# Download Weather Data for ERCOT Region

This notebook downloads 11 years of daily weather data (2014-2024) from the Open-Meteo API.

**Run this once**, then upload the file to Google Drive. You'll use it in your main training notebook.

Estimated time: 2-5 minutes

In [None]:
import pandas as pd
import numpy as np
import requests
import time
from datetime import datetime, timedelta

print("="*80)
print("WEATHER DATA DOWNLOAD")
print("="*80)
print(f"\nStarting download of ERCOT weather data...")
print(f"Date range: 2014-01-01 to 2024-12-31")
print(f"Location: ERCOT region center (31.5°N, 97.5°W)")

In [None]:
def download_weather_data_chunked(
    start_date="2014-01-01",
    end_date="2024-12-31",
    latitude=31.5,
    longitude=-97.5,
    chunk_months=6,
    delay_between_requests=10
):
    """
    Download weather data from Open-Meteo API in chunks to avoid rate limiting.
    """
    API_URL = "https://archive-api.open-meteo.com/v1/archive"
    
    all_data = []
    current_date = pd.to_datetime(start_date)
    end_datetime = pd.to_datetime(end_date)
    
    chunk_count = 0
    
    while current_date < end_datetime:
        # Calculate chunk end date
        chunk_end = current_date + pd.DateOffset(months=chunk_months)
        if chunk_end > end_datetime:
            chunk_end = end_datetime
        
        chunk_start_str = current_date.strftime("%Y-%m-%d")
        chunk_end_str = chunk_end.strftime("%Y-%m-%d")
        chunk_count += 1
        
        print(f"\n[Chunk {chunk_count}] Downloading {chunk_start_str} to {chunk_end_str}...")
        
        params = {
            "latitude": latitude,
            "longitude": longitude,
            "start_date": chunk_start_str,
            "end_date": chunk_end_str,
            "daily": [
                "temperature_2m_max",
                "temperature_2m_min",
                "temperature_2m_mean",
                "precipitation_sum",
                "windspeed_10m_max",
                "relative_humidity_2m_max",
                "relative_humidity_2m_min"
            ],
            "timezone": "America/Chicago"
        }
        
        try:
            response = requests.get(API_URL, params=params, timeout=60)
            
            if response.status_code == 429:
                print(f"⚠️  Rate limited!
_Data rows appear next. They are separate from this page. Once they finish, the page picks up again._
(* ===== verification/StreamRetention.v ===== *)
(** * Stream retention

    [internal/infra/redis/retention.go]: the pass that computes how far every
    consumer group of a stream has progressed and trims the stream below that
    frontier. The pass issues several commands while producers and consumers
    keep working; the theorems quantify over everything those do in between
    ([RedisStream.clients]). Metrics and log lines are not modelled. *)

From stdpp Require Import base tactics gmap strings list relations.
From Stdlib Require Import ZArith Lia Ascii.
From S2P Require Import Prelude GoLib RedisStream.

Definition ErrMalformedStreamID : string := "malformed stream ID".
Definition ErrRetentionSpec : string := "stream name, kind, and expected groups are required".
Definition ErrNoGroups : string := "stream has no consumer groups".
Definition ErrNegativePending : string := "negative pending count".
Definition ErrContradictoryPEL : string := "contradictory PEL summary".
Definition ErrExpectedGroupMissing : string := "expected consumer group is missing".

Record StreamSpec := {
  Name : string;
  Kind : string;
  Namespace : string;
  ExpectedGroups : list string;
}.

Record RetentionResult := {
  SafeFrontier : string;
  Length : Z;
  Pending : Z;
  Undelivered : Z;
  UnexpectedGroups : Z;
  Trimmed : Z;
  DryRun : bool;
}.

Record RetentionError := { Stage : string; Err : error }.

Record retentionGroup := {
  rg_Name : string;
  rg_Pending : Z;
  rg_LastDeliveredID : string;
  rg_Lag : Z;
}.

Record retentionPending := { rp_Count : Z; rp_OldestID : string }.
(* ===== verification/StreamConsumer.v ===== *)
(** * The shared stream consumer

    [internal/infra/redis/stream_consumer.go]: the consume and reclaim state
    machine of the event, catalog-ingest and embedder workers. The Redis
    transport and the domain handler are fields of the Go struct and parameters
    here; observers only log and count, except the outcome of a reclaim scan,
    which is returned. *)

From stdpp Require Import base tactics strings list.
From Stdlib Require Import ZArith Lia.
From S2P Require Import Prelude GoLib RedisStream.

Definition initialReclaimCursor : string := "0-0".

Inductive ReclaimOutcome := ReclaimTerminal | ReclaimNoGroup | ReclaimError | ReclaimBudgetExhausted.

(** A transport error: its text, and whether [errors.Is] finds redis.Nil or a
    context error in it. *)
Record transport_err := { te_text : string; te_nil : bool; te_ctx : bool }.

Definition IsBusyGroupError (err : option transport_err) : bool :=
  match err with None => false | Some e => str_contains (te_text e) "BUSYGROUP" end.

Definition IsNoGroupError (err : option transport_err) : bool :=
  match err with None => false | Some e => str_contains (te_text e) "NOGROUP" end.

Record XMessage := { ID : string; Values : message }.

Record StreamConsumerConfig := {
  Stream : string;
  Group : string;
  Consumer : string;
  ReadCount : Z;
  ReadBlock : Z;
  ReapInterval : Z;
  MinIdleReap : Z;
  ReapCount : Z;
  ReapPageBudget : Z;
  ReadBackoffMin : Z;
  ReadBackoffMax : Z;
}.

Record StreamConsumerFuncs (W : Type) := {
  CreateGroup : string → string → string → M W (option transport_err);
  ReadGroup : string → string → string → Z → Z → M W (list (list XMessage) * option transport_err);
  AutoClaim : string → string → string → Z → string → Z → M W (list XMessage * string * option transport_err);
}.
Arguments CreateGroup {W}.
Arguments ReadGroup {W}.
Arguments AutoClaim {W}.

Section consumer.
Context {W : Type} (cfg : StreamConsumerConfig) (fns : StreamConsumerFuncs W)
        (handle : XMessage → M W ()).

Definition Init : M W (option transport_err) :=
  let! err := CreateGroup fns (Stream cfg) (Group cfg) "0" in
  match err with
  | Some _ => if negb (IsBusyGroupError err) then ret err else ret None
  | None => ret None
  end.

Fixpoint handle_all (msgs : list XMessage) : M W () :=
  match msgs with
  | [] => ret tt
  | msg :: rest => handle msg ;;! handle_all rest
  end.

(** The page loop of [ReapOnce]: [n] pages are left in the budget. *)
Fixpoint reap_pages (n : nat) (cursor : string) : M W (string * ReclaimOutcome) :=
  match n with
  | 0 => ret (cursor, ReclaimBudgetExhausted)
  | S n' =>
      let! ' (msgs, next, err) :=
        AutoClaim fns (Stream cfg) (Group cfg) (Consumer cfg) (MinIdleReap cfg) cursor (ReapCount cfg) in
      match err with
      | Some _ =>
          if IsNoGroupError err then ret (initialReclaimCursor, ReclaimNoGroup)
          else ret (cursor, ReclaimError)
      | None =>
          handle_all msgs ;;!
          if bool_decide (next = initialReclaimCursor) || bool_decide (next = "")
          then ret (initialReclaimCursor, ReclaimTerminal)
          else reap_pages n' next
      end
  end.

Definition ReapOnce (cursor : string) : M W (string * ReclaimOutcome) :=
  let cursor := if bool_decide (cursor = "") then initialReclaimCursor else cursor in
  reap_pages (Z.to_nat (ReapPageBudget cfg)) cursor.

(** [n] ticks of [reapLoop]. *)
Fixpoint reap_ticks (n : nat) (cursor : string) : M W string :=
  match n with
  | 0 => ret cursor
  | S n' => let! r := ReapOnce cursor in reap_ticks n' r.1
  end.

(** One iteration of [consumeLoop], entered with the current backoff. The
    context ends where the script of the environment says so: [ctx_done] is
    read at the top, [ctx_err] after a failed read and [slept] is whether the
    sleep ran to its end. [None] is the return of the loop. *)
Definition consume_iteration (ctx_done ctx_err slept : bool) (backoff : Z) : M W (option Z) :=
  if ctx_done then ret None
  else
    let! ' (streams, err) := ReadGroup fns (Stream cfg) (Group cfg) (Consumer cfg) (ReadCount cfg) (ReadBlock cfg) in
    match err with
    | Some e =>
        if te_nil e then ret (Some backoff)
        else if ctx_err || te_ctx e then ret None
        else
          (if IsNoGroupError err then Init else ret None) ;;!
          if negb slept then ret None
          else ret (Some (Z.min (to_int64 (backoff * 2)) (ReadBackoffMax cfg)))
    | None =>
        handle_all (concat streams) ;;!
        ret (Some (ReadBackoffMin cfg))
    end.

(** The loop, over a script of what the context does at each iteration. *)
Fixpoint consumeLoop (script : list (bool * bool * bool)) (backoff : Z) : M W (option Z) :=
  match script with
  | [] => ret (Some backoff)
  | (d, c, s) :: rest =>
      let! r := consume_iteration d c s backoff in
      match r with
      | None => ret None
      | Some backoff' => consumeLoop rest backoff'
      end
  end.

(** ** The reclaim scan reaches every pending entry *)

Lemma handle_all_log {L} (log : W → list L) (entry : XMessage → L) msgs w :
  (∀ m w, log (handle m w).2 = log w ++ [entry m]) →
  log (handle_all msgs w).2 = log w ++ (entry <$> msgs).
Proof.
  intros Hh. revert w. induction msgs as [|m msgs IH]; intros w; cbn [handle_all].
  - by rewrite app_nil_r.
  - unfold bind. go. by rewrite IH, Hh, fmap_cons, <- app_assoc.
Qed.

Lemma handle_all_inv (I : W → Prop) msgs w :
  (∀ m w, I w → I (handle m w).2) → I w → I (handle_all msgs w).2.
Proof.
  intros Hh. revert w. induction msgs as [|m msgs IH]; intros w Hw; cbn [handle_all]; [done|].
  unfold bind. go. by apply IH, Hh.
Qed.

(** What XAUTOCLAIM documents about a scan of the pending entries that are
    idle long enough: it returns them page by page, each page naming the
    cursor of the next, and the cursor 0-0 after the last. [at_page i w] says
    that the scan stands at page [i]; handling an entry does not disturb the
    pages still to come. [log] is what the handler has been given. *)
Record scans (pages : list (list XMessage)) (cur : nat → string) (at_page : nat → W → Prop)
    (log : W → list XMessage) : Prop := {
  sc_start : cur 0%nat = initialReclaimCursor;
  sc_cur : ∀ i, (0 < i < length pages)%nat → cur i ≠ initialReclaimCursor ∧ cur i ≠ "";
  sc_claim : ∀ i page w, pages !! i = Some page → at_page i w →
    ∃ w', AutoClaim fns (Stream cfg) (Group cfg) (Consumer cfg) (MinIdleReap cfg) (cur i) (ReapCount cfg) w =
      ((page, if decide (S i < length pages)%nat then cur (S i) else initialReclaimCursor, None), w') ∧
      at_page (S i) w' ∧ log w' = log w;
  sc_handle : ∀ i m w, at_page i w → at_page i (handle m w).2;
  sc_log : ∀ m w, log (handle m w).2 = log w ++ [m];
}.

Lemma reap_pages_scan pages cur at_page log n i w :
  scans pages cur at_page log → (i < length pages)%nat → at_page i w →
  ∃ w', reap_pages n (cur i) w =
      ((if decide (i + n < length pages)%nat then (cur (i + n)%nat, ReclaimBudgetExhausted)
        else (initialReclaimCursor, ReclaimTerminal)), w') ∧
    at_page (min (i + n) (length pages)) w' ∧
    log w' = log w ++ concat (take n (drop i pages)).
Proof.
  intros Hs. revert i w. induction n as [|n IH]; intros i w Hi Hat.
  - exists w. cbn [reap_pages]. rewrite Nat.add_0_r, decide_True, Nat.min_l by lia.
    split_and!; [done|done|by rewrite app_nil_r].
  - destruct (lookup_lt_is_Some_2 pages i Hi) as [page Hp].
    destruct (sc_claim _ _ _ _ Hs i page w Hp Hat) as (w1 & Hac & Hat1 & Hl1).
    cbn [reap_pages]. unfold bind. rewrite Hac. go.
    assert (at_page (S i) (handle_all page w1).2) as Hat2.
    { apply (handle_all_inv (at_page (S i))); [|done]. intros m w0. apply Hs. }
    assert (log (handle_all page w1).2 = log w ++ page) as Hl2.
    { rewrite (handle_all_log log id) by apply Hs. by rewrite list_fmap_id, Hl1. }
    rewrite (drop_S pages page i Hp), firstn_cons. cbn [concat]. rewrite app_assoc, <- Hl2.
    destruct (decide (S i < length pages)%nat) as [Hlt|Hge].
    + destruct (sc_cur _ _ _ _ Hs (S i)) as [Hc1 Hc2]; [lia|].
      rewrite !bool_decide_false by done. cbn [orb].
      destruct (IH (S i) _ Hlt Hat2) as (w2 & -> & Hat3 & Hl3).
      replace (S i + n)%nat with (i + S n)%nat in * by lia. by exists w2.
    + rewrite (bool_decide_true (initialReclaimCursor = _)) by done. cbn [orb]. go.
      exists (handle_all page w1).2. rewrite decide_False, Nat.min_r by lia.
      split_and!; [done| |].
      * by replace (length pages) with (S i) by lia.
      * rewrite drop_ge by lia. rewrite take_nil. simpl. by rewrite app_nil_r.
Qed.

(** One tick: a budget of pages. *)
Lemma ReapOnce_scan pages cur at_page log i w :
  scans pages cur at_page log → (i < length pages)%nat → at_page i w →
  let b := Z.to_nat (ReapPageBudget cfg) in
  ∃ w', ReapOnce (cur i) w =
      ((if decide (i + b < length pages)%nat then (cur (i + b)%nat, ReclaimBudgetExhausted)
        else (initialReclaimCursor, ReclaimTerminal)), w') ∧
    at_page (min (i + b) (length pages)) w' ∧
    log w' = log w ++ concat (take b (drop i pages)).
Proof.
  intros Hs Hi Hat b. unfold ReapOnce. rewrite bool_decide_false; [by apply reap_pages_scan|].
  destruct i as [|i]; [rewrite (sc_start _ _ _ _ Hs); done|]. apply (sc_cur _ _ _ _ Hs). lia.
Qed.

Lemma reap_ticks_scan pages cur at_page log n i w :
  scans pages cur at_page log → (0 < ReapPageBudget cfg)%Z → (i < length pages)%nat → at_page i w →
  let b := Z.to_nat (ReapPageBudget cfg) in
  (length pages <= i + n * b)%nat → (i + n * b < length pages + b)%nat →
  ∃ w', reap_ticks n (cur i) w = (initialReclaimCursor, w') ∧
    log w' = log w ++ concat (drop i pages).
Proof.
  intros Hs Hb. revert i w. induction n as [|n IH]; intros i w Hi Hat b Hn1 Hn2; [lia|].
  cbn [reap_ticks]. unfold bind.
  destruct (ReapOnce_scan _ _ _ _ i w Hs Hi Hat) as (w1 & -> & Hat1 & Hl1). fold b in Hat1, Hl1 |- *. go.
  destruct (decide (i + b < length pages)%nat) as [Hlt|Hge].
  - go. rewrite Nat.min_l in Hat1 by lia.
    destruct (IH (i + b)%nat w1 Hlt Hat1) as (w2 & -> & Hl2); [simpl in *; lia|simpl in *; lia|].
    exists w2. split; [done|]. rewrite Hl2, Hl1, <- app_assoc, <- concat_app. f_equal. f_equal.
    rewrite <- drop_drop. apply take_drop.
  - go. assert (n = 0)%nat as -> by (destruct n; [done|simpl in *; lia]). cbn [reap_ticks]. go.
    exists w1. split; [done|]. rewrite Hl1. f_equal. f_equal. apply take_ge. rewrite length_drop. lia.
Qed.

(** The reclaim scan reaches every abandoned entry. When XAUTOCLAIM serves
    the idle pending entries in [pages] pages and nothing fails,
    [ceil (pages / ReapPageBudget)] ticks from the initial cursor hand every
    one of them to the handler, each once and in order, however the budget
    splits the scan over ticks, and leave the cursor at its start. *)
Theorem reclaim_reaches_every_entry pages cur at_page log w :
  scans pages cur at_page log → (0 < ReapPageBudget cfg)%Z → pages ≠ [] → at_page 0%nat w →
  let b := Z.to_nat (ReapPageBudget cfg) in
  let '(cursor, w') := reap_ticks ((length pages + b - 1) / b) initialReclaimCursor w in
  cursor = initialReclaimCursor ∧ log w' = log w ++ concat pages.
Proof.
  intros Hs Hb Hne Hat b. assert (0 < length pages)%nat by (destruct pages; simpl; [done|lia]).
  pose proof (Nat.div_mod (length pages + b - 1) b ltac:(lia)).
  pose proof (Nat.mod_upper_bound (length pages + b - 1) b ltac:(lia)).
  destruct (reap_ticks_scan _ _ _ _ ((length pages + b - 1) / b) 0 w Hs Hb ltac:(done) Hat)
    as (w' & Heq & Hlog); [fold b; nia|fold b; nia|].
  rewrite (sc_start _ _ _ _ Hs) in Heq. by rewrite Heq.
Qed.

(** ** The read backoff *)

(** The read backoff stays within its configured bounds. Whatever Redis
    answers, whatever the handler does and however often the context is
    polled, the delay before the next read lies between [ReadBackoffMin] and
    [ReadBackoffMax], and the doubling does not overflow. *)
Theorem consume_backoff_bounded script w b w' :
  (0 <= ReadBackoffMin cfg <= ReadBackoffMax cfg)%Z → (2 * ReadBackoffMax cfg <= max_int64)%Z →
  consumeLoop script (ReadBackoffMin cfg) w = (Some b, w') →
  (ReadBackoffMin cfg <= b <= ReadBackoffMax cfg)%Z.
Proof.
  intros Hcfg Hmax.
  cut (∀ b0, (ReadBackoffMin cfg <= b0 <= ReadBackoffMax cfg)%Z →
    ∀ w, consumeLoop script b0 w = (Some b, w') → (ReadBackoffMin cfg <= b <= ReadBackoffMax cfg)%Z).
  { intros Hgen. apply Hgen. lia. }
  clear w. induction script as [|[[d c] s] rest IH]; intros b0 Hb0 w; cbn [consumeLoop].
  { by intros [= <- <-]. }
  unfold bind at 1. destruct (consume_iteration d c s b0 w) as [[b1|] w1] eqn:Hit; go; [|done].
  apply IH. revert Hit. unfold consume_iteration. destruct d; [done|]. unfold bind.
  destruct (ReadGroup fns _ _ _ _ _ w) as [[ss [e|]] w2]; go.
  - destruct (te_nil e); [by intros [= <- <-]|]. destruct (c || te_ctx e); [done|]. go.
    destruct s; go; [|done]. intros [= <- <-].
    unfold to_int64. rewrite Z.mod_small by (unfold max_int64 in *; lia).
    destruct (Z.ltb_spec (b0 * 2) (2 ^ 63)); unfold max_int64 in *; lia.
  - intros [= <- <-]. lia.
Qed.
End consumer.

(** A server with five claimable entries that serves them two by two, to a
    consumer with a budget of two pages per tick. *)
Definition demo_cfg : StreamConsumerConfig :=
  {| Stream := "codohue:events"; Group := "codohue-ingest"; Consumer := "worker-1";
     ReadCount := 10; ReadBlock := 5; ReapInterval := 60; MinIdleReap := 60; ReapCount := 2;
     ReapPageBudget := 2; ReadBackoffMin := 1; ReadBackoffMax := 30 |}.

Definition demo_msg (id : string) : XMessage := {| ID := id; Values := ∅ |}.
Definition demo_pages : list (list XMessage) :=
  [[demo_msg "1-0"; demo_msg "2-0"]; [demo_msg "3-0"; demo_msg "4-0"]; [demo_msg "5-0"]].
Definition demo_cur (i : nat) : string := match i with 0 => "0-0" | 1 => "3-0" | _ => "5-0" end.

Definition demo_fns : StreamConsumerFuncs (list XMessage) := {|
  CreateGroup _ _ _ := ret None;
  ReadGroup _ _ _ _ _ := ret ([], Some {| te_text := "timeout"; te_nil := false; te_ctx := false |});
  AutoClaim _ _ _ _ cursor _ := ret (
    if decide (cursor = "0-0") then (demo_pages !!! 0%nat, "3-0", None)
    else if decide (cursor = "3-0") then (demo_pages !!! 1%nat, "5-0", None)
    else (demo_pages !!! 2%nat, "0-0", None)) |}.

Definition demo_handle (m : XMessage) : M (list XMessage) () := modify (λ l, l ++ [m]).

Lemma reclaim_reaches_every_entry_witness :
  (reap_ticks demo_cfg demo_fns demo_handle 2 "0-0" []).2 = concat demo_pages.
Proof.
  pose proof (reclaim_reaches_every_entry demo_cfg demo_fns demo_handle demo_pages demo_cur
    (λ _ _, True) id []) as H.
  cut (scans demo_cfg demo_fns demo_handle demo_pages demo_cur (λ _ _, True) id).
  { intros Hs. specialize (H Hs eq_refl ltac:(discriminate) I). cbv zeta in H.
    change ((length demo_pages + Z.to_nat (ReapPageBudget demo_cfg) - 1)
              / Z.to_nat (ReapPageBudget demo_cfg))%nat with 2%nat in H.
    change "0-0" with initialReclaimCursor.
    destruct (reap_ticks demo_cfg demo_fns demo_handle 2 initialReclaimCursor []) as [c w']. apply H. }
  split; try done.
  - intros [|[|[|i]]] Hi; simpl in Hi; try lia; split; discriminate.
  - intros [|[|[|i]]] page w; simpl; intros Hp _; [..|by rewrite lookup_nil in Hp];
      injection Hp as <-; by exists w.
Defined.

Lemma consume_backoff_bounded_witness :
  (1 <= default 0 (consumeLoop demo_cfg demo_fns demo_handle (replicate 9 (false, false, true)) 1 []).1 <= 30)%Z.
Proof.
  destruct (consumeLoop demo_cfg demo_fns demo_handle (replicate 9 (false, false, true)) 1 []) as [[b|] w'] eqn:E.
  - exact (consume_backoff_bounded demo_cfg demo_fns demo_handle (replicate 9 (false, false, true)) [] b w'
      ltac:(simpl; lia) ltac:(unfold max_int64; simpl; lia) E).
  - vm_compute in E. discriminate.
Defined.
Waiting 60 seconds...")
                time.sleep(60)
                continue
            
            response.raise_for_status()
            data = response.json()
            
            if "daily" in data:
                daily_data = data["daily"]
                
                # Create dataframe for this chunk
                chunk_df = pd.DataFrame({
                    "date": pd.to_datetime(daily_data["time"]),
                    "temp_max": daily_data["temperature_2m_max"],
                    "temp_min": daily_data["temperature_2m_min"],
                    "temp_mean": daily_data["temperature_2m_mean"],
                    "precipitation": daily_data["precipitation_sum"],
                    "wind_speed_max": daily_data["windspeed_10m_max"],
                    "humidity_max": daily_data["relative_humidity_2m_max"],
                    "humidity_min": daily_data["relative_humidity_2m_min"]
                })
                
                all_data.append(chunk_df)
                print(f"  ✓ Downloaded {len(chunk_df)} days")
                
                # Wait before next request
                if chunk_end < end_datetime:
                    print(f"  Waiting {delay_between_requests}s before next request...")
                    time.sleep(delay_between_requests)
            else:
                print(f"  ⚠️  No daily data in response")
        
        except requests.exceptions.RequestException as e:
            print(f"  ❌ Request failed: {e}")
            print(f"  Retrying in 30 seconds...")
            time.sleep(30)
            continue
        
        # Move to next chunk
        current_date = chunk_end + timedelta(days=1)
    
    if not all_data:
        print("❌ No data downloaded!")
        return None
    
    # Combine all chunks
    df = pd.concat(all_data, ignore_index=True)
    df = df.sort_values("date").reset_index(drop=True)
    
    return df

In [None]:
# Download the data
print("\nStarting download...")
weather_df = download_weather_data_chunked()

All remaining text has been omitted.